*** Begin section ***
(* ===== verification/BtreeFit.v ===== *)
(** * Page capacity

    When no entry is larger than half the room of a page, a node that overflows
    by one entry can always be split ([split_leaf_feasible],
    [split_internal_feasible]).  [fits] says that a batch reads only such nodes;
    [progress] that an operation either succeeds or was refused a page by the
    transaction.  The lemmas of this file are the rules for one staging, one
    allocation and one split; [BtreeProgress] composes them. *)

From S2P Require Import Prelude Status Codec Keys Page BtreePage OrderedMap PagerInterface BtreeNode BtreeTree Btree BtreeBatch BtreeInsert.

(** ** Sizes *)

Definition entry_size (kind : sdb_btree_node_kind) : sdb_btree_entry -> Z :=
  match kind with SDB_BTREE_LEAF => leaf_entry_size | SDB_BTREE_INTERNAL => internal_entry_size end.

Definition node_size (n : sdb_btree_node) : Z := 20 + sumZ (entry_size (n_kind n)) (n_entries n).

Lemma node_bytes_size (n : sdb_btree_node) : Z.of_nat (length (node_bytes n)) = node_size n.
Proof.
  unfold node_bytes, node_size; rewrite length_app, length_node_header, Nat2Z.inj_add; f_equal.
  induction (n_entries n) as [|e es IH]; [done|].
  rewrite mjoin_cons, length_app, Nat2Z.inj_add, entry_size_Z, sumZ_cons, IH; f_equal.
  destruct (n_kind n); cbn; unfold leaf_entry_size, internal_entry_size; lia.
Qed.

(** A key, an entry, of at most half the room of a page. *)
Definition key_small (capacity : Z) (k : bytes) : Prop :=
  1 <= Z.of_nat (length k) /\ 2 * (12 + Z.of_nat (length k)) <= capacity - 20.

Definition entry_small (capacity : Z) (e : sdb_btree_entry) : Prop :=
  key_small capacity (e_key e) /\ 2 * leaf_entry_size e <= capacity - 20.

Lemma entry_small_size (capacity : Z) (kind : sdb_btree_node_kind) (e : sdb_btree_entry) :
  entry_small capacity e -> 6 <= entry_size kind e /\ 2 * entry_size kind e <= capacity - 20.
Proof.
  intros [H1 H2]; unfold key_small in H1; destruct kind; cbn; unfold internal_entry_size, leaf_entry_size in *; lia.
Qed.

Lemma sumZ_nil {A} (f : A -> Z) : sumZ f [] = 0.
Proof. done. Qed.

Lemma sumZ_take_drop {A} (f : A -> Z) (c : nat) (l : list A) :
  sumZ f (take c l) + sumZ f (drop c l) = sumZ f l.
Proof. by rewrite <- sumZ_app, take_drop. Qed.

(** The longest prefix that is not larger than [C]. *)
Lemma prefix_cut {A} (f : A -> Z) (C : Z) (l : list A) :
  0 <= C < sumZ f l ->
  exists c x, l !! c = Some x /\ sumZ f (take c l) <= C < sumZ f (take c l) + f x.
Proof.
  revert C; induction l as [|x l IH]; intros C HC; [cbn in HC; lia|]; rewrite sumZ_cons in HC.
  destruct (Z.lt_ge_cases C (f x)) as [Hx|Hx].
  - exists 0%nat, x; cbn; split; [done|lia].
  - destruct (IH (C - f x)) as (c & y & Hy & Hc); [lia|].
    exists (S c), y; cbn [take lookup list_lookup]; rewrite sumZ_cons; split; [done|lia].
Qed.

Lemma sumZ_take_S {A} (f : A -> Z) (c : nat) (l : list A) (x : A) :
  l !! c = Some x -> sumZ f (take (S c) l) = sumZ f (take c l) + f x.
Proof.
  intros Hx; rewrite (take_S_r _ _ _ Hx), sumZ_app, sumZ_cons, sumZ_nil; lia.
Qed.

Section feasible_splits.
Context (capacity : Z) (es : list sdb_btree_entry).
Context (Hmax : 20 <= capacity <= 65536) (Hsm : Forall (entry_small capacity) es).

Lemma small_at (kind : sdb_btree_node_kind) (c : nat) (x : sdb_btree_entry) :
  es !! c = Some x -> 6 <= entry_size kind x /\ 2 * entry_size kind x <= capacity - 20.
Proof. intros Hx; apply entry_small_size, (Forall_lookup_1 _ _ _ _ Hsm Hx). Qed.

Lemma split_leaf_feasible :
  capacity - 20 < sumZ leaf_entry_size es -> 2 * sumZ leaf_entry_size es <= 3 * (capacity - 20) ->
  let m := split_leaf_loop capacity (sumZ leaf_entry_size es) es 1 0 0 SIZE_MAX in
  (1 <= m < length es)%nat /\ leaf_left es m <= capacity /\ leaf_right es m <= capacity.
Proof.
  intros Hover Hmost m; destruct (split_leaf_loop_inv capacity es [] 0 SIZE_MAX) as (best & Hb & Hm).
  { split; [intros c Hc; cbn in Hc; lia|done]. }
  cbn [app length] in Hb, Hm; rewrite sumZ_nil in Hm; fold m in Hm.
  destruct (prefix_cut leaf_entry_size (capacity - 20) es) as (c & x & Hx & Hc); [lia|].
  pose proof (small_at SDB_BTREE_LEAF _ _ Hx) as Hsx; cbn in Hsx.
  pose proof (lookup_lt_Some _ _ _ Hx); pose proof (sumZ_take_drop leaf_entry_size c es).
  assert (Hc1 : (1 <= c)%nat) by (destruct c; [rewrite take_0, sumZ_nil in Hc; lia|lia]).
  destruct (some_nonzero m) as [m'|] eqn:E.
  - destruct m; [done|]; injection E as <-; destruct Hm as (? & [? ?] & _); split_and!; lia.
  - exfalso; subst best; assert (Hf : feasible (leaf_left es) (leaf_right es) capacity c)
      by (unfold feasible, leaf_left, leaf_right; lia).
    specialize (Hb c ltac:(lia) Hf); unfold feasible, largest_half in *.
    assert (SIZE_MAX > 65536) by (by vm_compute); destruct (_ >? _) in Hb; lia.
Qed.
*** End section ***
*** Begin section ***
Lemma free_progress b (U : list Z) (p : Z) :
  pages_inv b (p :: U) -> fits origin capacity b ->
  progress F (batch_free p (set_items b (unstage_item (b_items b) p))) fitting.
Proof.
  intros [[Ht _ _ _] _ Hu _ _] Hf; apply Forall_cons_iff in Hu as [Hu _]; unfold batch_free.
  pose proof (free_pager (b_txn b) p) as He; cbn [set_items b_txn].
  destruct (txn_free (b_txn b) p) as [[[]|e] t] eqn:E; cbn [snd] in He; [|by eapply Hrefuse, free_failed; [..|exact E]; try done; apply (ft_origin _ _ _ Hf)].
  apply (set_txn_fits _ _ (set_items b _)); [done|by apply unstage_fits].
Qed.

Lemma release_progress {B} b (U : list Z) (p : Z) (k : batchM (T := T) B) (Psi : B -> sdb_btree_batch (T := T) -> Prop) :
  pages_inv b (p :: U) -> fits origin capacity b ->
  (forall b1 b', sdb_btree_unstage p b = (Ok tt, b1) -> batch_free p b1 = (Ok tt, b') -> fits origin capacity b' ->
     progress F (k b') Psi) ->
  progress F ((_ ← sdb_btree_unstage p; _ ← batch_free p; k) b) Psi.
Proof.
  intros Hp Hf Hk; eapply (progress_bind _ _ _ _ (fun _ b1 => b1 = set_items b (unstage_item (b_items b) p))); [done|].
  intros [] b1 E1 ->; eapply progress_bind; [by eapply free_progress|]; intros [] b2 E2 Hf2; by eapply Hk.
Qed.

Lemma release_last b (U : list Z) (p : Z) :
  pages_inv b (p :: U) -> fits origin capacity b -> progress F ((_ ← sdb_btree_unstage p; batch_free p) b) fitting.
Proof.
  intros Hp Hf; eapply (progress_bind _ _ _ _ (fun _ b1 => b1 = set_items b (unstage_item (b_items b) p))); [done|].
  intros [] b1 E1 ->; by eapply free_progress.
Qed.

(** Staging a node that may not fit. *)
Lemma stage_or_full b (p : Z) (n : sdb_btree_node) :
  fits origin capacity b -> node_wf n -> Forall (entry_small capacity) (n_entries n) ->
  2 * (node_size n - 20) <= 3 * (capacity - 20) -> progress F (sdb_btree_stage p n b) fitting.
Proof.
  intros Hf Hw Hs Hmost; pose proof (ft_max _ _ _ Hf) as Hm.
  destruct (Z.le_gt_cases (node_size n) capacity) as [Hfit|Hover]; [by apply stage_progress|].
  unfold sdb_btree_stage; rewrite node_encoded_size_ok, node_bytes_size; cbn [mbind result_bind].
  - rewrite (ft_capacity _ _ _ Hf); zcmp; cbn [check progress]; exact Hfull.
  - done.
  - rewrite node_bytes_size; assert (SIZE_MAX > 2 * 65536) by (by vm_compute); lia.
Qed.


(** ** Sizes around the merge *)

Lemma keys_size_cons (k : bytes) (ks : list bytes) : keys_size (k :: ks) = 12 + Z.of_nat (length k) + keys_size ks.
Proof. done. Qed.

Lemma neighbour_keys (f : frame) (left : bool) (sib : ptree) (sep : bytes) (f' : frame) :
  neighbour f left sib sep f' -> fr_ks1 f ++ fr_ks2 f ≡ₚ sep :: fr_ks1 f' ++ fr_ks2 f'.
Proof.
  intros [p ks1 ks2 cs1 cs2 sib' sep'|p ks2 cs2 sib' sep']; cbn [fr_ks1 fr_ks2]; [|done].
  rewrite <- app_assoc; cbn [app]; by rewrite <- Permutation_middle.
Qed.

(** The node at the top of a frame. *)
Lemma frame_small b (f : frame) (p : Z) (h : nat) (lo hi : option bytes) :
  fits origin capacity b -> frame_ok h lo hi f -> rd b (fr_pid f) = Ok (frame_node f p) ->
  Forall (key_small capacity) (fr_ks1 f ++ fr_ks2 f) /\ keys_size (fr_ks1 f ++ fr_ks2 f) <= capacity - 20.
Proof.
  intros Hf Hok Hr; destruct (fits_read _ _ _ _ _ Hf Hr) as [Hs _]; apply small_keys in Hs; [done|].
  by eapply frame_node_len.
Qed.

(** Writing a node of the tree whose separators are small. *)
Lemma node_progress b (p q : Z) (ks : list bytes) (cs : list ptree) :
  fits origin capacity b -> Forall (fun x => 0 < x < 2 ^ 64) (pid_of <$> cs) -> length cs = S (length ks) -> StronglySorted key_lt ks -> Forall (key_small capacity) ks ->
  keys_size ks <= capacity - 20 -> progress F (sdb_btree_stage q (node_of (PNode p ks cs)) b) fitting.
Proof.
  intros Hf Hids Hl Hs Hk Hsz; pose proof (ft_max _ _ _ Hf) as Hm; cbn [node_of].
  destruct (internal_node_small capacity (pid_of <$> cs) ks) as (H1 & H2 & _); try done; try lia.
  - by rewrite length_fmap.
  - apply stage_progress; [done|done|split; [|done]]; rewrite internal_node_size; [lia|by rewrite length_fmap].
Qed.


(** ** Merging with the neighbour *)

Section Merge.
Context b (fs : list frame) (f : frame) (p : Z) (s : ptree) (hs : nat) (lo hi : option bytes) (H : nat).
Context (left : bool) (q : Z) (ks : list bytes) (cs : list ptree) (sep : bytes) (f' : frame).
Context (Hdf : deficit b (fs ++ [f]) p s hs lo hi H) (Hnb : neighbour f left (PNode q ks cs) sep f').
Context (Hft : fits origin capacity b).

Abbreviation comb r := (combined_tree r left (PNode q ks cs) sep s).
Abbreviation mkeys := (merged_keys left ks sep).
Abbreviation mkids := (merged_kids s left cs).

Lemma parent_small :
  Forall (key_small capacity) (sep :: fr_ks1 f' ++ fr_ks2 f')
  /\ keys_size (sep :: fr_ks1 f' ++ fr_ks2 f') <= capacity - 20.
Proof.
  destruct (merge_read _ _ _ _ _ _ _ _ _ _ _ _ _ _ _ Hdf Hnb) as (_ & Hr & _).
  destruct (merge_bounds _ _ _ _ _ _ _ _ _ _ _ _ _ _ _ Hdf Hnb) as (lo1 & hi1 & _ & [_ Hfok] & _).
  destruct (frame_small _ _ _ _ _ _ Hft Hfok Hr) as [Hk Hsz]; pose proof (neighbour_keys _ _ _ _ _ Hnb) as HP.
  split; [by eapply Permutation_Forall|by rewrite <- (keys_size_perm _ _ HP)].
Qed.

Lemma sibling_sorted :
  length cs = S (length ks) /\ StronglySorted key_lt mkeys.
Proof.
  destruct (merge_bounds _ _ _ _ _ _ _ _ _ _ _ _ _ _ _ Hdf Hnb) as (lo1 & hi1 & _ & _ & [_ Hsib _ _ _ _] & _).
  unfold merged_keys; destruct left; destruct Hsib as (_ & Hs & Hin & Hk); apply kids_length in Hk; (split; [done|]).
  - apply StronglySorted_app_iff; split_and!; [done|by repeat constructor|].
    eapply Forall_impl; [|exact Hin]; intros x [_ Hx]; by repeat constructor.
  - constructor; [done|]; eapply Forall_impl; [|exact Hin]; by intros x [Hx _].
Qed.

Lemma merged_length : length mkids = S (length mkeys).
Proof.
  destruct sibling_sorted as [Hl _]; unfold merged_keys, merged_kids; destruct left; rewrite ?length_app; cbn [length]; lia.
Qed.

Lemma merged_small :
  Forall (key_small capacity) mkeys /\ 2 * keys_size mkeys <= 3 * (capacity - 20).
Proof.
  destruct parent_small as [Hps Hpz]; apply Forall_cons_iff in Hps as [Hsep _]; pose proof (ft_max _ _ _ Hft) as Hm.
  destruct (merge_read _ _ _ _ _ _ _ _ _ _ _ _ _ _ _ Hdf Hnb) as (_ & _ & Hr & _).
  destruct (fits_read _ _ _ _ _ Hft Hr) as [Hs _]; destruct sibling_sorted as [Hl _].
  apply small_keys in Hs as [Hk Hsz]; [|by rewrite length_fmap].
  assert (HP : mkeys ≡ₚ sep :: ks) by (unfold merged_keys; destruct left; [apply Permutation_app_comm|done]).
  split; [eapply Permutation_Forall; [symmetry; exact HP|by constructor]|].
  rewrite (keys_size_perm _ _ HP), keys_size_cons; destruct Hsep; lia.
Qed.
*** End section ***
*** Begin section ***
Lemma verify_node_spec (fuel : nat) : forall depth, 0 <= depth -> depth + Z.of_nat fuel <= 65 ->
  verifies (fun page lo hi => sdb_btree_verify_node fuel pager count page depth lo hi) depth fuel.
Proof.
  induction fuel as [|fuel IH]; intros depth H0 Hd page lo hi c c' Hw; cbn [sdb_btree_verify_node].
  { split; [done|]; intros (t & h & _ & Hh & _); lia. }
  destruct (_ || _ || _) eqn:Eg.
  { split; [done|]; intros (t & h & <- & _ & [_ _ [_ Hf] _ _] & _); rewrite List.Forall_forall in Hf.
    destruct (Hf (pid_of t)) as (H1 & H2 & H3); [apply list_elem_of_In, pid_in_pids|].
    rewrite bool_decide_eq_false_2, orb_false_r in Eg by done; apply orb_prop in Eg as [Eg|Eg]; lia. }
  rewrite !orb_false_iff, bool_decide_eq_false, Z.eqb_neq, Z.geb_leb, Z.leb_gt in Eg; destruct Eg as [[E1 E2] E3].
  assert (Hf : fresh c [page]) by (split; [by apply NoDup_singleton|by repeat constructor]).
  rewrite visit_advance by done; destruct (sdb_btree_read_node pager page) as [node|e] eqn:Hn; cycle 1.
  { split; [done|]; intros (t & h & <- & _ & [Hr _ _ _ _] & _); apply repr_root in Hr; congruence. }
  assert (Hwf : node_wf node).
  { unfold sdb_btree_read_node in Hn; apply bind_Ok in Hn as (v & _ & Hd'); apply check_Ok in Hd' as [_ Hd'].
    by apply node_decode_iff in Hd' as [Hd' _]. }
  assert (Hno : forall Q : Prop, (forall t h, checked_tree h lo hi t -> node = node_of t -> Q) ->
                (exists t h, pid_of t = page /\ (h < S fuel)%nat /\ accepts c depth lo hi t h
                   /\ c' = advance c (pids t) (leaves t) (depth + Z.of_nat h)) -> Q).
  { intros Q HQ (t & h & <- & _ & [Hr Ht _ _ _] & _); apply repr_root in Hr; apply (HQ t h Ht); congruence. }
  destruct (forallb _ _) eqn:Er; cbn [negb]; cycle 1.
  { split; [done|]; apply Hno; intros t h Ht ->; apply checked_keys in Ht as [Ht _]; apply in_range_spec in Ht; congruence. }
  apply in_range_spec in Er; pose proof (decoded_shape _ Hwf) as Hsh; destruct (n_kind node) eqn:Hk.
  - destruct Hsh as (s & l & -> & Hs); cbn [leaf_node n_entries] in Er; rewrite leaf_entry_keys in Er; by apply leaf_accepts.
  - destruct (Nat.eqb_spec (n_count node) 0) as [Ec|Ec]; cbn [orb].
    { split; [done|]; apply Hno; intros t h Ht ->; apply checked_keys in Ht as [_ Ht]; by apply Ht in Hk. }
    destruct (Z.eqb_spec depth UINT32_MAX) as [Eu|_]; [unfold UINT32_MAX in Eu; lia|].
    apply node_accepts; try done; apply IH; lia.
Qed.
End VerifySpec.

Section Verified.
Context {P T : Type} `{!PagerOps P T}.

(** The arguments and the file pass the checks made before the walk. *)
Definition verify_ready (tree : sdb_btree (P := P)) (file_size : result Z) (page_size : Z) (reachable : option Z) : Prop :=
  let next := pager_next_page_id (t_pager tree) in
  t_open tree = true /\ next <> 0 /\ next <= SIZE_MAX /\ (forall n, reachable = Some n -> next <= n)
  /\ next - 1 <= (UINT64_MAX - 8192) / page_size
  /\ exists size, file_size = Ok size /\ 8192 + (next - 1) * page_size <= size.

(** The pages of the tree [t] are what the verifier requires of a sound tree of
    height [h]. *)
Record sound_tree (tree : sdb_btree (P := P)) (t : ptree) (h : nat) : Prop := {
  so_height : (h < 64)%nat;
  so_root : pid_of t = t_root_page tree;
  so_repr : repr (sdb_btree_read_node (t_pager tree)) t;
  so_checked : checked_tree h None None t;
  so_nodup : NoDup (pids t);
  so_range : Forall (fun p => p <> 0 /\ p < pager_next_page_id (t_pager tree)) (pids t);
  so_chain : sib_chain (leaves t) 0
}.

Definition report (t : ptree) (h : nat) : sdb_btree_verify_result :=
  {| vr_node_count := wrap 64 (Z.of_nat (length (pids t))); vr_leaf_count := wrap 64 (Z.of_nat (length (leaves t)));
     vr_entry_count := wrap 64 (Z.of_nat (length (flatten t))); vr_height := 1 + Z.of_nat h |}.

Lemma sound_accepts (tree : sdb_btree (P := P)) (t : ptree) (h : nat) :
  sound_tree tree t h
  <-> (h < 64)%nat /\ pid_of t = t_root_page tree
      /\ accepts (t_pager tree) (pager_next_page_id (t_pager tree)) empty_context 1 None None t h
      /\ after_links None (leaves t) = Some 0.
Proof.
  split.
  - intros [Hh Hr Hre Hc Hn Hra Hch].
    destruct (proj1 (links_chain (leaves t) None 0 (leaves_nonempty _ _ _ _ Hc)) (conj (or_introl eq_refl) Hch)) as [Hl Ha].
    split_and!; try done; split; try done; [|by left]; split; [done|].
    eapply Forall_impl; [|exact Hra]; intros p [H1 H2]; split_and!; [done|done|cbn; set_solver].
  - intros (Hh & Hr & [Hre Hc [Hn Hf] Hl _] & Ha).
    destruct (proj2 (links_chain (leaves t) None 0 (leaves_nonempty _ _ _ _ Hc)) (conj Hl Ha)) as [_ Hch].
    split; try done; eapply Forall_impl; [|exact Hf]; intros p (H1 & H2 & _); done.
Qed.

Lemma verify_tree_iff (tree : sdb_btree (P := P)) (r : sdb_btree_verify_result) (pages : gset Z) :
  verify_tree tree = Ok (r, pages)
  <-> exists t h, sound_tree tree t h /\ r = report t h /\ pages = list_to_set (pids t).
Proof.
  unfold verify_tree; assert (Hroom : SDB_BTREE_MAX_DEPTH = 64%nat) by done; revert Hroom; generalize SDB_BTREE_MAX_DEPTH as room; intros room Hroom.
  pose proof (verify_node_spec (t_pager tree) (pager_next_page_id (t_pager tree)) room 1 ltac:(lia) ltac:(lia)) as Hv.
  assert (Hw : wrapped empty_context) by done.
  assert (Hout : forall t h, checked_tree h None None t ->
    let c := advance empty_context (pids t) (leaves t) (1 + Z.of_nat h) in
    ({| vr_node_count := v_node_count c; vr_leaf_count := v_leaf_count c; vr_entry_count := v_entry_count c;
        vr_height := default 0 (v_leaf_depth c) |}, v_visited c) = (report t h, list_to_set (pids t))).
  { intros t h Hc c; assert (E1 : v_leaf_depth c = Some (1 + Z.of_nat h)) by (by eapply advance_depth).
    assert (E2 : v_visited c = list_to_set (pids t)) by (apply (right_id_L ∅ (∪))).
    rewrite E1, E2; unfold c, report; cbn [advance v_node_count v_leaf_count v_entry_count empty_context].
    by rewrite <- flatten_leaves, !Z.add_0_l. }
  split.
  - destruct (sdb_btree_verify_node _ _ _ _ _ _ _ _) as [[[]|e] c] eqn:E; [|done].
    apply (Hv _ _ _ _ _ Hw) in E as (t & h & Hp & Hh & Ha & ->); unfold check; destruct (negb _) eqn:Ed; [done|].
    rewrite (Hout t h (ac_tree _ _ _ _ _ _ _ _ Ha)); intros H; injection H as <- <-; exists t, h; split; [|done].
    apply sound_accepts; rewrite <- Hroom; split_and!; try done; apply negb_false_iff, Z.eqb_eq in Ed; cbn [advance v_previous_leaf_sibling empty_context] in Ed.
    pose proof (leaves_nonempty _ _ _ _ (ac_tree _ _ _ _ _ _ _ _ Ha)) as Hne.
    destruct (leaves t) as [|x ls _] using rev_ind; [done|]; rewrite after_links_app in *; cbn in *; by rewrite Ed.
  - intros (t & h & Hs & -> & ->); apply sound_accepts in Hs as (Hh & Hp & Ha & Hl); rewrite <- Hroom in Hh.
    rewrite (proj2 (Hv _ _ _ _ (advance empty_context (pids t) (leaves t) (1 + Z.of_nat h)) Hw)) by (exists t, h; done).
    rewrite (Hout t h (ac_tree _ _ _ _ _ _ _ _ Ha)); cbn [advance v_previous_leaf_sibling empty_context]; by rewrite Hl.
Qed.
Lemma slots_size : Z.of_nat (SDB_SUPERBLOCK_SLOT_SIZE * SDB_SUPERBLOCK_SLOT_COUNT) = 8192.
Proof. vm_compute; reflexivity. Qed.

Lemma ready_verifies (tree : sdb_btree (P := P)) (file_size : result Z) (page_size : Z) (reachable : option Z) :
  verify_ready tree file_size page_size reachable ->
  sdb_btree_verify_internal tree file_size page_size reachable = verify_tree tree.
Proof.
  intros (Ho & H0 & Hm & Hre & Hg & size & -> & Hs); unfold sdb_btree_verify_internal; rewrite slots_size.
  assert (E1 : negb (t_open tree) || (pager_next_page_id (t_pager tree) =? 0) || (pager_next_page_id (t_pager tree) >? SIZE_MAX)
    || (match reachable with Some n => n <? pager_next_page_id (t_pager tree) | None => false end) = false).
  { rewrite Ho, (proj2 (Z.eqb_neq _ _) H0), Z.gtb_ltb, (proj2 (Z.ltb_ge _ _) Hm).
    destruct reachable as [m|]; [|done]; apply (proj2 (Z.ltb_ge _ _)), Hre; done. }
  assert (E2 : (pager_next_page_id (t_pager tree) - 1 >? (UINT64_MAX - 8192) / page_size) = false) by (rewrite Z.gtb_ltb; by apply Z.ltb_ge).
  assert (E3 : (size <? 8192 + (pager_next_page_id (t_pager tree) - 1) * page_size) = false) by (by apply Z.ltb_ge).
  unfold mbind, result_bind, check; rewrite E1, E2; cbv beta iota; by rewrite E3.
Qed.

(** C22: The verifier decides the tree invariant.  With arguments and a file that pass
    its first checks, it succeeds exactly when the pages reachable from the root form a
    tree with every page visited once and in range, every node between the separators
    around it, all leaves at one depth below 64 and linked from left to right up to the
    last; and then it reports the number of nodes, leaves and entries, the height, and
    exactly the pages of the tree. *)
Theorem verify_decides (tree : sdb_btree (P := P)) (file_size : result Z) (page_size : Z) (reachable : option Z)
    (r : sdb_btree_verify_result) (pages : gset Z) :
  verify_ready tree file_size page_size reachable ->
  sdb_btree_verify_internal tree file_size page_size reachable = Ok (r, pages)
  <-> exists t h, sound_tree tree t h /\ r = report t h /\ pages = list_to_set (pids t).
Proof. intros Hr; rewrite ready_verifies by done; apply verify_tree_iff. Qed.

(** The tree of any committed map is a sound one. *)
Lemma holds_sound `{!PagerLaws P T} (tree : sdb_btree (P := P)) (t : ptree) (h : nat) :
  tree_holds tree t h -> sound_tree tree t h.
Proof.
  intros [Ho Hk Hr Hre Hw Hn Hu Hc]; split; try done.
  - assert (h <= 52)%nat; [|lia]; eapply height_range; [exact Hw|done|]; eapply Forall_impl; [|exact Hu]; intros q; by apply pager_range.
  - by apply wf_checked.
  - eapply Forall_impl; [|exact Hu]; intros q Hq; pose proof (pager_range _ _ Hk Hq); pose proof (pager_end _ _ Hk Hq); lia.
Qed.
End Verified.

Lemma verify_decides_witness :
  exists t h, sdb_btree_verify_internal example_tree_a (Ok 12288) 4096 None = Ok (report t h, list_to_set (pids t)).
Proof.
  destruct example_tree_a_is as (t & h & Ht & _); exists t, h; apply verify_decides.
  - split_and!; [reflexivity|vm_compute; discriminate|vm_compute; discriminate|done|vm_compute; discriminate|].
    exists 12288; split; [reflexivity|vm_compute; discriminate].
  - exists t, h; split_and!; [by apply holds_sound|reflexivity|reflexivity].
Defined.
*** End section ***
Word for word, restate the lines above from the line containing "(* ===== verification/BtreeFit.v ===== *)" through the line containing "Definition node_size (n", with both included and nothing else.

Task answer:
(* ===== verification/BtreeFit.v ===== *)
(** * Page capacity

    When no entry is larger than half the room of a page, a node that overflows
    by one entry can always be split ([split_leaf_feasible],
    [split_internal_feasible]).  [fits] says that a batch reads only such nodes;
    [progress] that an operation either succeeds or was refused a page by the
    transaction.  The lemmas of this file are the rules for one staging, one
    allocation and one split; [BtreeProgress] composes them. *)

From S2P Require Import Prelude Status Codec Keys Page BtreePage OrderedMap PagerInterface BtreeNode BtreeTree Btree BtreeBatch BtreeInsert.

(** ** Sizes *)

Definition entry_size (kind : sdb_btree_node_kind) : sdb_btree_entry -> Z :=
  match kind with SDB_BTREE_LEAF => leaf_entry_size | SDB_BTREE_INTERNAL => internal_entry_size end.

Definition node_size (n : sdb_btree_node) : Z := 20 + sumZ (entry_size (n_kind n)) (n_entries n).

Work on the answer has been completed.